• Task inputs:

(** * lirc-indicator: a shallow embedding of lirc-indicator.c

    The program is modelled as a state-and-exit monad over the globals
    [gpio_pin] and [isExported], the installed SIGINT handler, the stack
    buffer [buf] of [main], and a trace of the externally visible calls it
    makes (fopen/fprintf/fclose on the sysfs GPIO files, socket calls,
    stdout/stderr messages, sleeps, reads).  Results of the OS calls come
    from an oracle that may depend on the whole history.  Every C statement
    that touches the outside world or a global is preceded by an
    instruction boundary [bd]; [main] is run with [bd := tick], which may
    deliver SIGINT at a chosen boundary. *)

From Stdlib Require Import ZArith List Bool String Ascii Lia.
Import ListNotations.
Open Scope Z_scope.

(** ** Data model *)

(** The sysfs control files the program writes. *)
Inductive file : Type :=
| FExport
| FUnexport
| FDirection (pin : Z)
| FValue (pin : Z).

(** What [fprintf] writes into a control file. *)
Inductive data : Type :=
| DNum (n : Z)      (* "%d\n" *)
| DOut.             (* "out\n" *)

(** OS services whose results come from the environment. *)
Inductive sysop : Type :=
| SOpen (f : file)                 (* fopen(..., "w"): 0 = ok, else errno *)
| SWrite (f : file) (d : data)     (* fprintf: its return value *)
| SSocket                          (* socket(): 0 = ok, else errno *)
| SConnect (path : string)         (* connect(): 0 = ok, else errno *)
| SFork                            (* fork(): the pid *)
| SPerror (errno : Z).             (* perror() with this errno: errno after
                                      it (glibc may change it, e.g. to
                                      EINVAL when it cannot fdopen a
                                      duplicate of a write-only stderr) *)

(** Result of [read(lirc_fd, buf, 128)]: -1 with errno, or the bytes. *)
Inductive rreply : Type :=
| ReadErr (errno : Z)
| ReadData (bytes : list ascii).

(** Observable events, in program order. *)
Inductive event : Type :=
| EOpen (f : file) (r : Z)
| EWrite (f : file) (d : data) (r : Z)
| EClose (f : file)
| EErr                      (* a message on stderr *)
| EOut                      (* a message on stdout *)
| ESleep (us : Z)
| ESocket (r : Z)
| EConnect (path : string) (r : Z)
| EFork (pid : Z)
| EHandler                  (* sigaction(SIGINT, onExit) *)
| ESetExported              (* isExported = 1 *)
| ERead (r : rreply)
| ESeek                     (* lseek(lirc_fd, 0, SEEK_END) *)
| ESig.                     (* SIGINT delivered *)

Record st : Type := mkSt {
  gpio_pin : Z;
  isExported : Z;
  handler_on : bool;
  pending : option nat;     (* boundaries left before SIGINT arrives *)
  buf : list ascii;         (* char buf[128] of main *)
  trace : list event
}.

Definition emit_st (e : event) (s : st) : st :=
  mkSt (gpio_pin s) (isExported s) (handler_on s) (pending s) (buf s)
       (trace s ++ [e]).
Definition set_pin_st (p : Z) (s : st) : st :=
  mkSt p (isExported s) (handler_on s) (pending s) (buf s) (trace s).
Definition set_exported_st (v : Z) (s : st) : st :=
  mkSt (gpio_pin s) v (handler_on s) (pending s) (buf s) (trace s).
Definition set_handler_st (s : st) : st :=
  mkSt (gpio_pin s) (isExported s) true (pending s) (buf s) (trace s).
Definition set_pending_st (p : option nat) (s : st) : st :=
  mkSt (gpio_pin s) (isExported s) (handler_on s) p (buf s) (trace s).
Definition set_buf_st (b : list ascii) (s : st) : st :=
  mkSt (gpio_pin s) (isExported s) (handler_on s) (pending s) b (trace s).

(** How the process ends: [exit(code)] (or [return] from [main]), killed
    by the default action of SIGINT, or an input outside the model
    (undefined behaviour of the C code or syntax not modelled). *)
Inductive status : Type :=
| Exited (code : Z)
| Killed
| Unmodelled.

Inductive res (A : Type) : Type :=
| Ret (a : A) (s : st)
| Halt (h : status) (s : st).
Arguments Ret {A}.
Arguments Halt {A}.

Definition M (A : Type) : Type := st -> res A.

Definition ret {A} (a : A) : M A := fun s => Ret a s.
Definition bind {A B} (m : M A) (k : A -> M B) : M B :=
  fun s => match m s with
           | Ret a s' => k a s'
           | Halt h s' => Halt h s'
           end.
Definition get : M st := fun s => Ret s s.
Definition modify (f : st -> st) : M unit := fun s => Ret tt (f s).
Definition halt {A} (h : status) : M A := fun s => Halt h s.

Notation "x <- m ;; k" := (bind m (fun x => k))
  (at level 100, m at next level, right associativity).
Notation "m ;; k" := (bind m (fun _ => k))
  (at level 100, right associativity).

Definition st_of {A} (r : res A) : st :=
  match r with Ret _ s => s | Halt _ s => s end.

(** ** C library helpers *)

Definition NUL : ascii := Ascii.zero.

(** The C string starting at a memory region: bytes up to the first NUL. *)
Fixpoint cstr (l : list ascii) : list ascii :=
  match l with
  | [] => []
  | c :: l' => if Ascii.eqb c NUL then [] else c :: cstr l'
  end.

Fixpoint prefixb (p l : list ascii) : bool :=
  match p, l with
  | [], _ => true
  | c :: p', d :: l' => Ascii.eqb c d && prefixb p' l'
  | _ :: _, [] => false
  end.

(** [strstr(h, n) != NULL] for C strings [h] and [n]. *)
Fixpoint strstr (h n : list ascii) : bool :=
  prefixb n h ||
  match h with
  | [] => false
  | _ :: h' => strstr h' n
  end.

(** [read(fd, buf, 128)] stores at most 128 bytes at the start of [buf]
    and leaves the rest of the buffer as it was. *)
Definition store_read (d : list ascii) (b : list ascii) : list ascii :=
  List.firstn 128 d ++ List.skipn (List.length (List.firstn 128 d)) b.

(** *** [strtold] followed by the conversion to [int] *)

Definition is_space (c : ascii) : bool :=
  let n := nat_of_ascii c in
  Nat.eqb n 32 || (Nat.leb 9 n && Nat.leb n 13).

Definition is_digit (c : ascii) : bool :=
  let n := nat_of_ascii c in Nat.leb 48 n && Nat.leb n 57.

Definition to_lower (c : ascii) : ascii :=
  let n := nat_of_ascii c in
  if Nat.leb 65 n && Nat.leb n 90 then ascii_of_nat (n + 32) else c.

Fixpoint skip_space (l : list ascii) : list ascii :=
  match l with
  | c :: l' => if is_space c then skip_space l' else l
  | [] => []
  end.

Fixpoint span_digits (l : list ascii) : list ascii * list ascii :=
  match l with
  | c :: l' =>
      if is_digit c then let (ds, r) := span_digits l' in (c :: ds, r)
      else ([], l)
  | [] => ([], [])
  end.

• Problem to work on: Taking the line with "connect(): 0 = ok, else errno *)" as the first and the line with "string) (r : Z)" as the last, retype that stretch of the data above exactly, with no other lines.

• Answer space:
| SConnect (path : string)         (* connect(): 0 = ok, else errno *)
| SFork                            (* fork(): the pid *)
| SPerror (errno : Z).             (* perror() with this errno: errno after
                                      it (glibc may change it, e.g. to
                                      EINVAL when it cannot fdopen a
                                      duplicate of a write-only stderr) *)

(** Result of [read(lirc_fd, buf, 128)]: -1 with errno, or the bytes. *)
Inductive rreply : Type :=
| ReadErr (errno : Z)
| ReadData (bytes : list ascii).

(** Observable events, in program order. *)
Inductive event : Type :=
| EOpen (f : file) (r : Z)
| EWrite (f : file) (d : data) (r : Z)
| EClose (f : file)
| EErr                      (* a message on stderr *)
| EOut                      (* a message on stdout *)
| ESleep (us : Z)
| ESocket (r : Z)
| EConnect (path : string) (r : Z)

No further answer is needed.